Ирина Нахова постоянно играет со зрительским восприятием, пытаясь его стимулировать и интенсифицировать. И в интерактивных инсталляциях с надувающимися при приближении человека скульптурами из парашютного шелка или неожиданно возникающим откуда-то звуком, когда художественно преображенное место, как театральное действо, захватывает и держит в напряжении. И в живописи, которая обычно многослойна и в которой слои конфликтуют друг с другом. Как, например, в серии "Упражнений в цвете", где поверх голов трупов со следами насильственной смерти, в свободной фрэнсис-бэконовской манере списанных с пособия по судебной медицине, пущены плоские цветные птички и белочки из детских книжек-раскрасок. Или как в полиптихе из инсталляции "Снятие с креста", где холсты с огромными люсьен-фрейдовскими тушами мужчины, женщины, курицы и рыбины вдруг разражаются вполне житейскими жалобами, обращенными к оставившей их матери, так что звук накладывается на изображение, а бытовое содержание — на библейское и историко-художественное.
Ретроспектива в ММСИ тоже построена на резких сменах впечатлений, как бы слоями, где живопись, надувная скульптура, видео, звуки и тексты сменяют друг друга. Здесь можно попасть внутрь материнской утробы, которая буквально душит заботой свое чадо и не желает отпускать его в мир. Можно прокатиться на видеовелосипеде по улицам Нью-Джерси, воспарить над небоскребами Нью-Йорка и Детройта или послушать шум волн, закованных в лайтбоксе. Можно сделать промывание мозгов, напялив на голову кастрюлю, из которой доносятся фрагменты различных богослужений, пройтись между гигантских голов, связанных друг с другом нефтепроводами артерий, или между прекрасных античных мраморов, намалеванных поверх поношенных пальто и неполиткорректно бранящихся.

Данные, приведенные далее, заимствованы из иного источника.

(** The generation call has settled; [text] is [result.text]. *)
Definition generated (now : nat) (inv : Invocation)
    (r : Settled (option string)) (w : World)
  : World * (Invocation + Outcome) :=
  match r with
  | Rejected geminiError =>
    fail now inv (Error ("Gemini generation failed: " +:+ Js.message geminiError)) w
  | Resolved text =>
    let generatedContent := if truthy text then default "" text else "" in
    if negb (truthy (Some generatedContent)) then
      fail now inv
        (Error ("Gemini generation failed: " +:+ Js.message (Error "Gemini returned empty content"))) w
    else
      let w := updateJob now (inv_jobId inv)
                 (progressUpdate None 70 "Uploading to Cloudinary...") w in
      let w := record (CallUpload generatedContent (inv_fileId inv) now) w in
      (w, inl (suspend inv (AwaitUpload generatedContent)))
  end.

(** The upload has settled; the resolved value is [uploadResult.secure_url]. *)
Definition uploaded (now : nat) (inv : Invocation) (generatedContent : string)
    (r : Settled string) (w : World) : World * (Invocation + Outcome) :=
  match r with
  | Rejected cloudinaryError =>
    fail now inv (Error ("Cloudinary upload failed: " +:+ Js.message cloudinaryError)) w
  | Resolved secure_url =>
    let w := updateJob now (inv_jobId inv)
               (progressUpdate None 90 "Updating external API status...") w in
    let w := record (CallPut (inv_fileId inv) now) w in
    (w, inl (suspend inv (AwaitPut generatedContent secure_url)))
  end.

(** The status call to the external store has settled: a rejection is only
    warned about, the job completes either way. *)
Definition reconciled (now : nat) (inv : Invocation)
    (generatedContent secure_url : string) (r : Settled unit) (w : World)
  : World * (Invocation + Outcome) :=
  let w := match r with
           | Rejected apiError => record (LogWarn (inv_jobId inv)) w
           | Resolved _ => w
           end in
  let w := updateJob now (inv_jobId inv)
    (mkUpdates None None (Some completed) (Some 100)
       (Some "Process completed successfully!") (Some secure_url) None None None) w in
  (w, inr (Success (inv_jobId inv) (inv_fileId inv) secure_url generatedContent)).

(** What the outside world delivers to one invocation: the identifier
    drawn by [randomUUID()], the clock at each segment, the random draw of
    [getGemini] and the four settled promises. *)
Record Script := mkScript {
  uuid : string;
  clock : nat -> nat;
  rnd : nat;
  fetchResponse : Settled ResponseData;
  generateResponse : Settled (option string);
  uploadResponse : Settled string;
  putResponse : Settled unit
}.

(** Resume a suspended invocation with the promise it awaits. *)
Definition resume (GEMINI_API_KEY : option string) (sc : Script) (seg : nat)
    (inv : Invocation) (w : World) : World * (Invocation + Outcome) :=
  match awaiting inv with
  | AwaitFetch => fetched GEMINI_API_KEY (rnd sc) (clock sc seg) inv (fetchResponse sc) w
  | AwaitGenerate => generated (clock sc seg) inv (generateResponse sc) w
  | AwaitUpload c => uploaded (clock sc seg) inv c (uploadResponse sc) w
  | AwaitPut c url => reconciled (clock sc seg) inv c url (putResponse sc) w
  end.

(** Run a suspended invocation to its end.  There are four awaits, so four
    resumptions always suffice; the result is [None] if they did not. *)
Fixpoint finish (fuel : nat) (GEMINI_API_KEY : option string) (sc : Script)
    (seg : nat) (inv : Invocation) (w : World) : World * option Outcome :=
  match fuel with
  | O => (w, None)
  | S fuel' =>
    match resume GEMINI_API_KEY sc seg inv w with
    | (w', inl inv') => finish fuel' GEMINI_API_KEY sc (S seg) inv' w'
    | (w', inr out) => (w', Some out)
    end
  end.

(** One whole invocation of [processFile], with nothing else of the
    process running in between. *)
Definition processFile (GEMINI_API_KEY : option string) (sc : Script)
    (fileId fileUrl : string) (config : Config) (w : World)
  : World * option Outcome :=
  let '(w, inv) := start (uuid sc) (clock sc 0) fileId fileUrl config w in
  finish 4 GEMINI_API_KEY sc 1 inv w.

(** *** The two callers of [processFile] *)

(** The handler of [POST /api/generate] up to the first await: a request
    without [fileId], [fileUrl] or [cloudinaryConfig] is answered 400,
    any other starts [processFile]. *)
Definition postGenerate (uuid : string) (now : nat)
    (fileId fileUrl : option string) (config : option Config) (w : World)
  : World * option Invocation :=
  match fileId, fileUrl, config with
  | Some fileId, Some fileUrl, Some config =>
    if truthy (Some fileId) && truthy (Some fileUrl) then
      let '(w, inv) := start uuid now fileId fileUrl config w in (w, Some inv)
    else (w, None)
  | _, _, _ => (w, None)
  end.

(** A record of the external store, as [runAutomation] reads it. *)
Record FileRecord := mkFileRecord {
  file_id : string;
  file_secureUrl : string;
  file_status : string
}.

Definition nonTerminal (j : Job) : Prop :=
  status j = processing \/ status j = pending.

(** [Array.from(jobs.values()).some(j => j.fileId === file.id &&
    (j.status === 'processing' || j.status === 'pending'))] *)
Definition isProcessing (w : World) (fid : string) : bool :=
  bool_decide (map_Exists (fun _ j => fileId j = fid /\ nonTerminal j) (jobs w)).

(** One turn of the [for] loop of [runAutomation] up to the first await:
    skip a file that has a job in flight, start [processFile] otherwise. *)
Definition submit (AUTO_CONFIG : Config) (uuid : string) (now : nat)
    (file : FileRecord) (w : World) : World * option Invocation :=
  if isProcessing w (file_id file) then (w, None)
  else
    let '(w, inv) := start uuid now (file_id file) (file_secureUrl file) AUTO_CONFIG w in
    (w, Some inv).

(** One turn of the loop when nothing else runs in between: the error of a
    failed [processFile] is caught and logged. *)
Definition visit (AUTO_CONFIG : Config) (GEMINI_API_KEY : option string)
    (sc : Script) (file : FileRecord) (w : World) : World :=
  match submit AUTO_CONFIG (uuid sc) (clock sc 0) file w with
  | (w, None) => w
  | (w, Some inv) => fst (finish 4 GEMINI_API_KEY sc 1 inv w)
  end.

(** [runAutomation] when nothing else runs in between: list the files, keep
    the pending ones, visit each in turn; a failed listing is only logged.
    [scripts i] is what the world delivers to the i-th pending file. *)
Definition runAutomation (AUTO_CONFIG : Config) (GEMINI_API_KEY : option string)
    (listing : Settled (list FileRecord)) (scripts : nat -> Script)
    (w : World) : World :=
  match listing with
  | Rejected _ => w
  | Resolved files =>
    let pendingFiles := List.filter (fun f => String.eqb (file_status f) "Pending") files in
    foldl (fun w '(i, file) => visit AUTO_CONFIG GEMINI_API_KEY (scripts i) file w)
          w (imap (fun i f => (i, f)) pendingFiles)
  end.

(** *** Vocabulary of the statements *)

(** No two distinct entries of the store are in flight for the same file. *)
Definition dedup (w : World) : Prop :=
  forall i1 i2 j1 j2,
    jobs w !! i1 = Some j1 -> jobs w !! i2 = Some j2 ->
    fileId j1 = fileId j2 -> nonTerminal j1 -> nonTerminal j2 -> i1 = i2.

(** The successive values of the job stored at [jobId], oldest first. *)
Definition lifetime (jobId : string) (w : World) : list Job :=
  rev (omap (fun e => if String.eqb (fst e) jobId then Some (snd e) else None)
            (journal w)).

(** The part of a job's lifetime written since the world [w0]. *)
Definition since (w0 w : World) (jobId : string) : list Job :=
  drop (List.length (lifetime jobId w0)) (lifetime jobId w).

Definition isPut (fid : string) (c : Call) : bool :=
  match c with
  | CallPut f _ => String.eqb f fid
  | _ => false
  end.

(** What one call of [updateJob] makes of the job it finds. *)
Definition merged (now : nat) (u : Updates) (job : Job) : Job :=
  if decide (upd_status u = Some completed \/ upd_status u = Some failed)
  then stampEnd (assign job u) now else assign job u.

(** The progress never goes down from one value to the next, except into
    a [failed] job. *)
Fixpoint monotoneUnlessFailed (js : list Job) : bool :=
  match js with
  | a :: (b :: _) as rest =>
    ((progress a <=? progress b) || bool_decide (status b = failed))
    && monotoneUnlessFailed rest
  | _ => true
  end.

(** The status follows [pending -> processing -> completed | failed]: a
    status is kept or followed by a later one, and nothing follows a
    terminal status. *)
Definition legalStep (a b : Status) : bool :=
  match a, b with
  | pending, processing => true
  | processing, (processing | completed | failed) => true
  | _, _ => false
  end.

Fixpoint legalPath (sts : list Status) : bool :=
  match sts with
  | a :: (b :: _) as rest => legalStep a b && legalPath rest
  | _ => true
  end.

(** All that an invocation reads or writes of the world: the job under its
    identifier, the calls and the journal. *)
Definition view (jobId : string) (w : World)
  : option Job * list Call * list (string * Job) :=
  (jobs w !! jobId, calls w, journal w).

End Server.

(** * Concrete inputs

    Small worlds on which the statements below are run. *)
Module Examples.
Import Js.

(** A provider that rejects every call as rate-limited. *)
Definition failingEnv : Batch.Env :=
  {| Batch.generateContent := fun _ _ _ _ => Rejected (mkError "Too Many Requests" (Some 429));
     Batch.axios_get := fun _ _ => Resolved (DataString "Write about tea.");
     Batch.writeFileSync := fun _ _ _ => None;
     Batch.axios_put := fun _ _ => None |}.

(** A provider that answers every call with an empty text. *)
Definition emptyEnv : Batch.Env :=
  {| Batch.generateContent := fun _ _ _ _ => Resolved (Some "");
     Batch.axios_get := fun _ _ => Resolved (DataString "Write about tea.");
     Batch.writeFileSync := fun _ _ _ => None;
     Batch.axios_put := fun _ _ => None |}.

(** Everything works except the status call to the external store. *)
Definition putFailsEnv : Batch.Env :=
  {| Batch.generateContent := fun _ _ _ _ => Resolved (Some "Tea is a drink.");
     Batch.axios_get := fun _ _ => Resolved (DataString "Write about tea.");
     Batch.writeFileSync := fun _ _ _ => None;
     Batch.axios_put := fun _ _ => Some (Error "Request failed with status code 500") |}.

(** The second file cannot be downloaded; the rest works. *)
Definition secondFetchFailsEnv : Batch.Env :=
  {| Batch.generateContent := fun _ _ _ _ => Resolved (Some "Tea is a drink.");
     Batch.axios_get := fun _ url =>
       if String.eqb url "https://src/b" then Rejected (Error "Network Error")
       else Resolved (DataString "Write about tea.");
     Batch.writeFileSync := fun _ _ _ => None;
     Batch.axios_put := fun _ _ => None |}.

(** A stand-in for the slug of a file name. *)
Definition slug (originalFilename : string) : string := originalFilename +:+ ".mdx".

Definition teaFile : Batch.File :=
  {| Batch._id := "a"; Batch.originalFilename := "tea.txt";
     Batch.secureUrl := "https://src/a"; Batch.status := "Pending" |}.

Definition threeFiles : list Batch.File :=
  [teaFile;
   {| Batch._id := "b"; Batch.originalFilename := "mate.txt";
      Batch.secureUrl := "https://src/b"; Batch.status := "Pending" |};
   {| Batch._id := "c"; Batch.originalFilename := "chai.txt";
      Batch.secureUrl := "https://src/c"; Batch.status := "Pending" |}].


Definition demoConfig : Server.Config :=
  {| Server.cloudName := "demo"; Server.cloudApiKey := "key";
     Server.apiSecret := "secret";
     Server.geminiApiKeys := Some ["k1"; "k2"]; Server.model := None |}.

Definition emptyWorld : Server.World :=
  {| Server.jobs := ∅; Server.clients := ∅; Server.calls := [];
     Server.journal := [] |}.

Definition fileX : Server.FileRecord :=
  {| Server.file_id := "X"; Server.file_secureUrl := "https://src/X";
     Server.file_status := "Pending" |}.

(** A run in which every stage succeeds. *)
Definition okScript : Server.Script :=
  {| Server.uuid := "job-1"; Server.clock := fun seg => 100 + seg; Server.rnd := 1;
     Server.fetchResponse := Resolved (DataString "Write about tea.");
     Server.generateResponse := Resolved (Some "Tea is a drink.");
     Server.uploadResponse := Resolved "https://cdn/article_X.mdx";
     Server.putResponse := Resolved tt |}.

(** The same run, with the status call to the external store rejected. *)
Definition putFailsScript : Server.Script :=
  {| Server.uuid := "job-1"; Server.clock := fun seg => 100 + seg; Server.rnd := 1;
     Server.fetchResponse := Resolved (DataString "Write about tea.");
     Server.generateResponse := Resolved (Some "Tea is a drink.");
     Server.uploadResponse := Resolved "https://cdn/article_X.mdx";
     Server.putResponse := Rejected (Error "Request failed with status code 500") |}.

(** A run in which the source cannot be downloaded. *)
Definition fetchFailsScript : Server.Script :=
  {| Server.uuid := "job-1"; Server.clock := fun seg => 100 + seg; Server.rnd := 0;
     Server.fetchResponse := Rejected (Error "Network Error");
     Server.generateResponse := Resolved (Some "Tea is a drink.");
     Server.uploadResponse := Resolved "https://cdn/article_X.mdx";
     Server.putResponse := Resolved tt |}.

(** A job that has completed. *)
Definition doneJob : Server.Job :=
  {| Server.id := "j1"; Server.fileId := "f1"; Server.status := Server.completed;
     Server.progress := 100; Server.message := "Process completed successfully!";
     Server.result := Some "https://cdn/article_f1.mdx"; Server.error := None;
     Server.startTime := 1; Server.endTime := Some 2 |}.

Definition doneWorld : Server.World :=
  {| Server.jobs := {["j1" := doneJob]}; Server.clients := ∅; Server.calls := [];
     Server.journal := [] |}.

End Examples.

(** * The rest of the batch tool: the report and [run] *)
Module BatchMain.
Import Js Batch.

В этом сложно организованном художническом мире, полном иронии и сентиментальности, нет места конъюнктуре. Да, Ирина Нахова первая сделала тотальные инсталляции, но не выехала в будущее, куда берут не всех, на этом изобретении, анализируя советский коммунальный опыт в терминах русской классической литературы, как Илья Кабаков. Да, Ирина Нахова — едва ли не самая последовательная феминистка среди русских художниц, но это феминизм стихийный, архаичный и немодный, родившийся на баррикадах 1917-го, когда женщина боролась за равные с мужчиной права, а не на баррикадах 1968-го, когда женщина боролась за право на инаковость. Любая большая тема — будь то насилие в массмедиа, гибель империи, рост клерикализма, семья и материнство — трактуется ею с общечеловеческой, а не с женской точки зрения, и потому она не в одном строю с Аннетт Мессаже или Барбарой Блум. У входа на выставку, наверху парадной лестницы, вас встречает "Королева": готическая фигура средневековой монархини, покрытая шелковой пеленой, которая внезапно надувается, превращаясь в фаллическую колонну. Кажется, это автопортрет: Ирина Нахова — несомненно, королева, но комплексом кастрации и завистью к пенису никогда не страдала.